Dem kann nicht entgegengehalten werden, die Leistungen seien vom ärztlichen Leiter nicht erbracht worden, sondern von den angestellten Ärzten. Zwar sind auch angestellte Ärzte im MVZ Mitglieder der KVB, sodass Pflichtverstöße auch ihnen gegenüber disziplinarrechtlich verfolgt werden können. Aufgrund der Gesamtverantwortung des ärztlichen Leiters eines MVZs, die auch die Richtigkeit der Abrechnung mit umfasst, besteht grundsätzlich keine Notwendigkeit, vorrangig disziplinarrechtlich gegen angestellte Ärzte im MVZ und allenfalls subsidiär gegen den ärztlichen Leiter vorzugehen, auch wenn diese die Leistungen nicht entsprechend der rechtlichen Vorgaben erbracht haben sollten. Das Einstehenmüssen entspricht auch der herausgehobenen Stellung des ärztlichen Leiters eines MVZ´s ähnlich der des Vorstands einer Aktiengesellschaft – Haftung des Vorstands nach § 93 AktG -, in der Regel verknüpft mit deutlich höheren Einkünften. Hinzu kommen auch Praktikabilitätserwägungen bei der Prüfung fehlerhafter Abrechnungen.
Die Folgen
In Verträgen für den
(zahn)ärztlichen Leiter wird häufig am Rande geregelt, dass der (zahn)ärztliche
Leiter für das medizinische Qualitätsmanagement der Patientenversorgung und
Patientenbetreuung verantwortlich sei, er zudem die Richtlinienkompetenz für
die medizinischen Aus- und Fortbildungsinhalte für nichtärztliches Personal
besitze sowie für die Qualitätssicherung und Hygiene des MVZ sowie für die
Einhaltung der Fortbildungsverpflichtung der angestellten (Zahn)Ärzte im Sinne
des § 95d Absatz 5 SGB V verantwortlich sei. Auch die pauschale Regelung, dass
er Dritten gegenüber für die Einhaltung vertrags(zahn)arztrechtlicher Vorgaben
einzustehen habe, ist in der Regel zu finden.

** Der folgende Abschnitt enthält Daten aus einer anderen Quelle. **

(** * Render job pipeline of the code-to-video backend

A shallow embedding of [api-server.js], [lib/config-extractor.js] and
[lib/temp-project.js], and the properties of the render job pipeline
established on it.

Conventions.
- A JavaScript string is a sequence of UTF-16 code units: [str].
- A JavaScript number is an IEEE 754 binary64 value: [float].
- Regular expressions of the sources are transcribed constructor for
  constructor into [regex] and run by a backtracking matcher with the
  priorities of the language (leftmost start, greedy or lazy
  repetition, left alternative first).
- Effects (file system, logging, calls of the external bundler and
  renderer) are threaded through a state-and-exception monad [M]. *)

From Stdlib Require Import ZArith NArith List String Ascii Lia Bool.
From Stdlib Require Import Floats.PrimFloat Floats.SpecFloat Floats.FloatOps.
From stdpp Require Import gmap list.

Open Scope Z_scope.

(** ** Strings *)

Module Str.
  Local Open Scope N_scope.

Definition char := N.
Definition str := list char.

(** Code units of an ASCII literal. *)
Definition u (s : string) : str := map N_of_ascii (list_ascii_of_string s).

Definition ch (a : ascii) : char := N_of_ascii a.

Definition char_eqb (a b : char) : bool := N.eqb a b.

Fixpoint str_eqb (a b : str) : bool :=
  match a, b with
  | [], [] => true
  | x :: a', y :: b' => char_eqb x y && str_eqb a' b'
  | _, _ => false
  end.

Definition in_range (lo hi c : char) : bool := (N.leb lo c && N.leb c hi)%bool.

(** [\d] *)
Definition is_digit (c : char) : bool := in_range 48 57 c.
(** [[A-Z]] *)
Definition is_upper (c : char) : bool := in_range 65 90 c.
(** [[a-z]] *)
Definition is_lower (c : char) : bool := in_range 97 122 c.
(** [[a-zA-Z0-9]] *)
Definition is_alnum (c : char) : bool := (is_lower c || is_upper c || is_digit c)%bool.

(** LineTerminator: LF, CR, LS, PS. *)
Definition is_line_terminator (c : char) : bool :=
  (N.eqb c 10 || N.eqb c 13 || N.eqb c 8232 || N.eqb c 8233)%bool.
(** * Schedule builder: formatter, parser and slot model

    A shallow embedding of the schedule builder script (the browser code
    that turns a list of (days, start, end) time slots into the schedule
    string of a class and parses such a string back), with the properties
    its specification states about it.

    JavaScript strings are modelled as lists of 8-bit characters, each read
    as the code unit of the same value (U+0000 to U+00FF).  Numbers are
    modelled as [option Z], [None] standing for NaN; the model is exact as
    long as the integers involved stay below 2^53, which every hour a time
    input can deliver does. *)

From Stdlib Require Import List Ascii String ZArith Lia Bool DecimalString.
From Stdlib Require Import Permutation Sorted DecimalZ DecimalPos.
Import ListNotations.

Abbreviation str := (list ascii).
Coercion list_ascii_of_string : string >-> list.

Open Scope string_scope.
Open Scope Z_scope.
Open Scope list_scope.

(** ** String and number primitives of the language *)

Module Js.

Definition code (c : ascii) : N := N_of_ascii c.

Definition isDigit (c : ascii) : bool :=
  ((48 <=? code c) && (code c <=? 57))%N.

Definition isUpper (c : ascii) : bool :=
  ((65 <=? code c) && (code c <=? 90))%N.

Definition isLower (c : ascii) : bool :=
  ((97 <=? code c) && (code c <=? 122))%N.

(** [[A-Za-z]]; the [i] flag adds no character to the class. *)
Definition isAlpha (c : ascii) : bool := isUpper c || isLower c.

(** White space of [\s] and of [trim] among the code units below 256:
    TAB, LF, VT, FF, CR, SPACE and NBSP. *)
Definition isSpace (c : ascii) : bool :=
  (((9 <=? code c) && (code c <=? 13)) || (code c =? 32) || (code c =? 160))%N.

Definition upperChar (c : ascii) : ascii :=
  if isLower c then ascii_of_N (code c - 32) else c.

(** [String.prototype.toUpperCase], on the strings the script applies it to:
    the letter block and the AM/PM token, both made of ASCII letters. *)
Definition toUpperCase (s : str) : str := map upperChar s.

Fixpoint str_eqb (a b : str) : bool :=
  match a, b with
  | [], [] => true
  | x :: a', y :: b' => Ascii.eqb x y && str_eqb a' b'
  | _, _ => false
  end.

(** Longest prefix whose characters satisfy [p], and the rest. *)
Fixpoint span (p : ascii -> bool) (s : str) : str * str :=
  match s with
  | [] => ([], [])
  | c :: r =>
      if p c then let (a, b) := span p r in (c :: a, b) else ([], s)
  end.

Fixpoint dropWhile (p : ascii -> bool) (s : str) : str :=
  match s with
  | [] => []
  | c :: r => if p c then dropWhile p r else s
  end.

Definition trimStart (s : str) : str := dropWhile isSpace s.
Definition trimEnd (s : str) : str := rev (dropWhile isSpace (rev s)).
Definition trim (s : str) : str := trimEnd (trimStart s).

(** [s.split(sep)] for a one-character separator: never empty. *)
Fixpoint split (sep : ascii) (s : str) : list str :=
  match s with
  | [] => [[]]
  | c :: r =>
      if Ascii.eqb c sep then [] :: split sep r
      else match split sep r with
           | [] => [[c]]
           | h :: t => (c :: h) :: t
           end
  end.

(** [arr.join(sep)] on an array of strings. *)
Fixpoint join (sep : str) (l : list str) : str :=
  match l with
  | [] => []
  | [x] => x
  | x :: r => x ++ sep ++ join sep r
  end.

Definition digitVal (c : ascii) : Z := Z.of_N (code c) - 48.

Definition digitsValue (ds : str) : Z :=
  fold_left (fun acc c => 10 * acc + digitVal c) ds 0.

(** [parseInt(s, 10)]: leading white space, an optional sign, then the
    longest run of decimal digits; NaN when that run is empty.  The value is
    the exact integer, which is the number of the language as long as it is
    below 2^53; the script reads hours of one or two digits with it. *)
Definition parseInt (s : str) : option Z :=
  let s1 := trimStart s in
  let '(neg, s2) :=
    match s1 with
    | c :: r =>
        if Ascii.eqb c "-" then (true, r)
        else if Ascii.eqb c "+" then (false, r)
        else (false, s1)
    | [] => (false, s1)
    end in
  match fst (span isDigit s2) with
  | [] => None
  | ds => Some (if neg then - digitsValue ds else digitsValue ds)
  end.

(** [Number(s)] on the strings a time input delivers: white space around
    the text is ignored, the empty text is 0, a run of decimal digits is its
    value.  Every other text is mapped to [None]: for most of them the
    language gives NaN, and signs, fractions, exponents and radix prefixes
    are outside this model. *)
Definition Number (s : str) : option Z :=
  match trim s with
  | [] => Some 0
  | t => if forallb isDigit t then Some (digitsValue t) else None
  end.

(** Decimal text of an integer, as [Number.prototype.toString] gives it. *)
Definition intToString (z : Z) : str :=
  NilZero.string_of_int (Z.to_int z).

Definition numToString (n : option Z) : str :=
  match n with
  | Some z => intToString z
  | None => "NaN"
  end.

(** Text of a possibly undefined string inside a template literal. *)
Definition optToString (s : option str) : str :=
  match s with
  | Some t => t
  | None => "undefined"
  end.

(** [s.padStart(n, "0")]. *)
Definition padStart0 (n : nat) (s : str) : str :=
  repeat "0"%char (n - List.length s)%nat ++ s.

(** Arithmetic and comparisons on numbers with NaN. *)
Definition num_lt (a b : option Z) : bool :=
  match a, b with Some x, Some y => x <? y | _, _ => false end.

Definition num_le (a b : option Z) : bool :=
  match a, b with Some x, Some y => x <=? y | _, _ => false end.

Definition num_ge (a b : option Z) : bool := num_le b a.

Definition num_eq (a b : option Z) : bool :=
  match a, b with Some x, Some y => x =? y | _, _ => false end.

Definition num_add (a b : option Z) : option Z :=
  match a, b with Some x, Some y => Some (x + y) | _, _ => None end.

Definition num_sub (a b : option Z) : option Z :=
  match a, b with Some x, Some y => Some (x - y) | _, _ => None end.

Definition num_mul (a b : option Z) : option Z :=
  match a, b with Some x, Some y => Some (x * y) | _, _ => None end.

(** The remainder operator [%] keeps the sign of the dividend. *)
Definition num_rem (a b : option Z) : option Z :=
  match a, b with
  | Some x, Some y => if y =? 0 then None else Some (Z.rem x y)
  | _, _ => None
  end.

End Js.

Import Js.

(** ** Regular expressions of the script

    Both expressions are anchored at both ends and every repetition in them
    is followed by a token that none of the repeated characters can start,
    so a greedy left-to-right scan takes the same path as the backtracking
    matcher of the language. *)

(** A character equal to the upper-case letter [u] up to case. *)
Definition ciEq (c u : ascii) : bool := Ascii.eqb (upperChar c) u.
Lemma map_loop_Done (X : Externals) (rv : Value -> bool -> M) es :
  decoder_spans_nonascii X ->
  (forall k, appends (reflectValue_MapIndex rv es k)) ->
  forall ks i e out,
    map_loop X rv es ks i e = Done out ->
    exists ws,
      List.length ws = List.length ks
      /\ out = e ++ members_text (combine ks ws) i.
Proof.
  intros Hspan Hval ks; induction ks as [|k ks IH]; intros i e out.
  - intros H. inversion H. exists []. split; [reflexivity|].
    simpl. now rewrite app_nil_r.
  - rewrite map_loop_cons. unfold seq.
    destruct ((if 0 <? i then WriteByte comma_byte else skip) e) as [e1| |] eqn:E1;
      try discriminate.
    destruct (string_ X k e1) as [e2| |] eqn:E2; try discriminate.
    apply (string_Done X _ _ _ Hspan) in E2.
    cbv [WriteByte].
    destruct (reflectValue_MapIndex rv es k (e2 ++ [byte_of 58])) as [e3| |] eqn:E3;
      try discriminate.
    destruct (Hval k _ _ E3) as [w ->].
    intros H. destruct (IH _ _ _ H) as (ws & Hlen & ->).
    exists (w :: ws). split; [simpl; now rewrite Hlen|].
    subst e2. simpl combine. simpl members_text. unfold member_text.
    destruct (0 <? i); cbv [WriteByte skip] in E1; inversion E1; subst;
      rewrite <- ?app_assoc; simpl; rewrite <- ?app_assoc; reflexivity.
Qed.

(** ** Maps: the order of the keys *)

Lemma byte_val_inj (a b : byte) : byte_val a = byte_val b -> a = b.
Proof.
  unfold byte_val. intros H.
  rewrite <- (ascii_N_embedding a), <- (ascii_N_embedding b). now rewrite H.
Qed.

(** The built-in comparison is the lexicographic order. *)
Lemma gostring_ltb_lex (a b : gostring) : gostring_ltb a b = true <-> lex_lt a b.
Proof.
  split.
  - revert b; induction a as [|x a IH]; intros [|y b]; simpl;
      try discriminate; [constructor|].
    destruct (N.ltb_spec (byte_val x) (byte_val y)) as [Hlt|Hge].
    + intros _. now constructor.
    + destruct (N.ltb_spec (byte_val y) (byte_val x)) as [Hlt'|Hge'];
        [discriminate|].
      intros H. assert (x = y) by (apply byte_val_inj; lia). subst y.
      apply lex_tail. now apply IH.
  - induction 1 as [b t|x s y t Hlt|x s t _ IH]; simpl.
    + reflexivity.
    + apply N.ltb_lt in Hlt. now rewrite Hlt.
    + now rewrite N.ltb_irrefl.
Qed.

Lemma sorted_lex (l : stringValues) :
  StronglySorted key_lt l -> StronglySorted lex_lt l.
Proof.
  induction 1 as [|a l _ IH Ha]; constructor; [exact IH|].
  eapply Forall_impl; [|exact Ha]. intros b. apply gostring_ltb_lex.
Qed.

Lemma gostring_ltb_irrefl (a : gostring) : gostring_ltb a a = false.
Proof.
  induction a as [|x a IH]; simpl; [reflexivity|].
  now rewrite N.ltb_irrefl.
Qed.

Lemma gostring_ltb_trans (a b c : gostring) :
  gostring_ltb a b = true -> gostring_ltb b c = true ->
  gostring_ltb a c = true.
Proof.
  revert b c; induction a as [|x a IH]; intros [|y b] [|z c]; simpl;
    try discriminate; try reflexivity.
  destruct (N.ltb_spec (byte_val x) (byte_val y)),
           (N.ltb_spec (byte_val y) (byte_val x)),
           (N.ltb_spec (byte_val y) (byte_val z)),
           (N.ltb_spec (byte_val z) (byte_val y)),
           (N.ltb_spec (byte_val x) (byte_val z)),
           (N.ltb_spec (byte_val z) (byte_val x));
    try discriminate; try reflexivity; try lia.
  apply IH.
Qed.

Lemma gostring_ltb_antisym (a b : gostring) :
  gostring_ltb a b = false -> gostring_ltb b a = false -> a = b.
Proof.
  revert b; induction a as [|x a IH]; intros [|y b]; simpl;
    try discriminate; try reflexivity.
  destruct (N.ltb_spec (byte_val x) (byte_val y)),
           (N.ltb_spec (byte_val y) (byte_val x));
    try discriminate; try lia.
  intros H1 H2. f_equal; [apply byte_val_inj; lia|now apply IH].
Qed.

Lemma gostring_ltb_asym (a b : gostring) :
  gostring_ltb a b = true -> gostring_ltb b a = false.
Proof.
  intros H. destruct (gostring_ltb b a) eqn:E; [|reflexivity].
  pose proof (gostring_ltb_trans a b a H E) as H'.
  rewrite gostring_ltb_irrefl in H'. discriminate.
Qed.

Lemma key_le_trans (a b c : gostring) : key_le a b -> key_le b c -> key_le a c.
Proof.
  unfold key_le. intros H1 H2.
  destruct (gostring_ltb c a) eqn:E; [|reflexivity].
  destruct (gostring_ltb a b) eqn:E'.
  - rewrite (gostring_ltb_trans c a b E E') in H2. discriminate.
  - rewrite (gostring_ltb_antisym a b E' H1) in E. congruence.
Qed.

(** Two sorted arrangements of the same keys are equal, so the result of
    sorting does not depend on the sorting algorithm. *)
Lemma sorted_perm_unique (l l' : stringValues) :
  StronglySorted key_le l -> StronglySorted key_le l' ->
  Permutation l l' -> l = l'.
Proof.
  intros Hl; revert l'; induction Hl as [|a l Hs IH Ha]; intros l' Hl' Hp.
  - now apply Permutation_nil in Hp.
  - destruct Hl' as [|a' l' Hs' Ha'].
    + apply Permutation_sym, Permutation_nil in Hp. discriminate.
    + assert (a = a').
      { rewrite Forall_forall in Ha, Ha'.
        assert (Hin : In a (a' :: l'))
          by (apply (Permutation_in _ Hp); now left).
        assert (Hin' : In a' (a :: l))
          by (apply (Permutation_in _ (Permutation_sym Hp)); now left).
        destruct Hin as [->|Hin]; [reflexivity|].
        destruct Hin' as [->|Hin']; [reflexivity|].
        apply gostring_ltb_antisym.
        - exact (Ha' a Hin).
        - exact (Ha a' Hin'). }
      subst a'. f_equal. apply IH; [exact Hs'|].
      now apply Permutation_cons_inv in Hp.
Qed.

Lemma sorted_strict (l : stringValues) :
  NoDup l -> StronglySorted key_le l -> StronglySorted key_lt l.
Proof.
  intros Hn Hs; induction Hs as [|a l Hs IH Ha]; [constructor|].
  inversion Hn as [|? ? Hnotin Hn']; subst.
  constructor; [now apply IH|].
  rewrite Forall_forall in Ha |- *. intros y Hy.
  unfold key_lt. destruct (gostring_ltb a y) eqn:E; [reflexivity|].
  exfalso. apply Hnotin.
  rewrite (gostring_ltb_antisym a y E (Ha y Hy)). exact Hy.
Qed.

(** The two ways to say that a slice of keys is in order. *)
Lemma Less_sorted (l : stringValues) :
  (forall i j, i < j -> j < List.length l -> stringValues_Less l j i = false) ->
  StronglySorted key_le l.
Proof.
  induction l as [|a l IH]; intros H; [constructor|].
  constructor.
  - apply IH. intros i j Hij Hj.
    apply (H (S i) (S j)); simpl; lia.
  - rewrite Forall_forall. intros y Hy.
    destruct (In_nth l y [] Hy) as (n & Hn & <-).
    apply (H 0 (S n)); simpl; lia.
Qed.

Lemma sorted_Less (l : stringValues) :
  StronglySorted key_le l ->
  forall i j, i < j -> j < List.length l -> stringValues_Less l j i = false.
Proof.
  unfold stringValues_Less, stringValues_get.
  induction 1 as [|a l Hs IH Ha]; intros i j Hij Hj; simpl in Hj; [lia|].
  destruct j as [|j]; [lia|]. destruct i as [|i]; simpl.
  - rewrite Forall_forall in Ha. apply Ha. apply nth_In. lia.
  - apply IH; lia.
Qed.

Lemma sort_Sort_perm (X : Externals) (sv : stringValues) :
  sorts_by_Less X -> Permutation (sort_Sort X sv) sv.
Proof. intros H. apply H. Qed.

Lemma sort_Sort_sorted (X : Externals) (sv : stringValues) :
  sorts_by_Less X -> StronglySorted key_le (sort_Sort X sv).
Proof.
  intros H. destruct (H sv) as [Hp Hless]. apply Less_sorted.
  intros i j Hij Hj. apply Hless; [exact Hij|].
  now rewrite <- (Permutation_length Hp).
Qed.

(** The sorted slice is the same for every order of the keys given. *)
Lemma sort_Sort_perm_eq (X : Externals) (l l' : stringValues) :
  sorts_by_Less X -> Permutation l l' -> sort_Sort X l = sort_Sort X l'.
Proof.
  intros H Hp. apply sorted_perm_unique; try (apply sort_Sort_sorted; exact H).
  rewrite !(sort_Sort_perm X _ H). exact Hp.
Qed.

Es zeigt sich, dass der (zahn)ärztliche Leiter gehalten ist und in der Lage sein muss, diese recht umfangreichen Aufgaben, verbunden mit den dargestellten Verantwortlichkeiten, auch tatsächlich zu erfüllen, dies neben seiner med. Arbeit und abgegolten durch ein passendes Gehalt.
Legitim ist es auch, darüber nachzudenken, den (zahn)ärztlichen Leiter jedenfalls im Rahmen des Arbeitsverhältnisses, von Kosten und Schaden freizustellen, die ihn im Falle einer Inanspruchnahme in Bezug auf die Tätigkeit als Leiter, soweit rechtlich zulässig, von Seiten Dritter entstehen.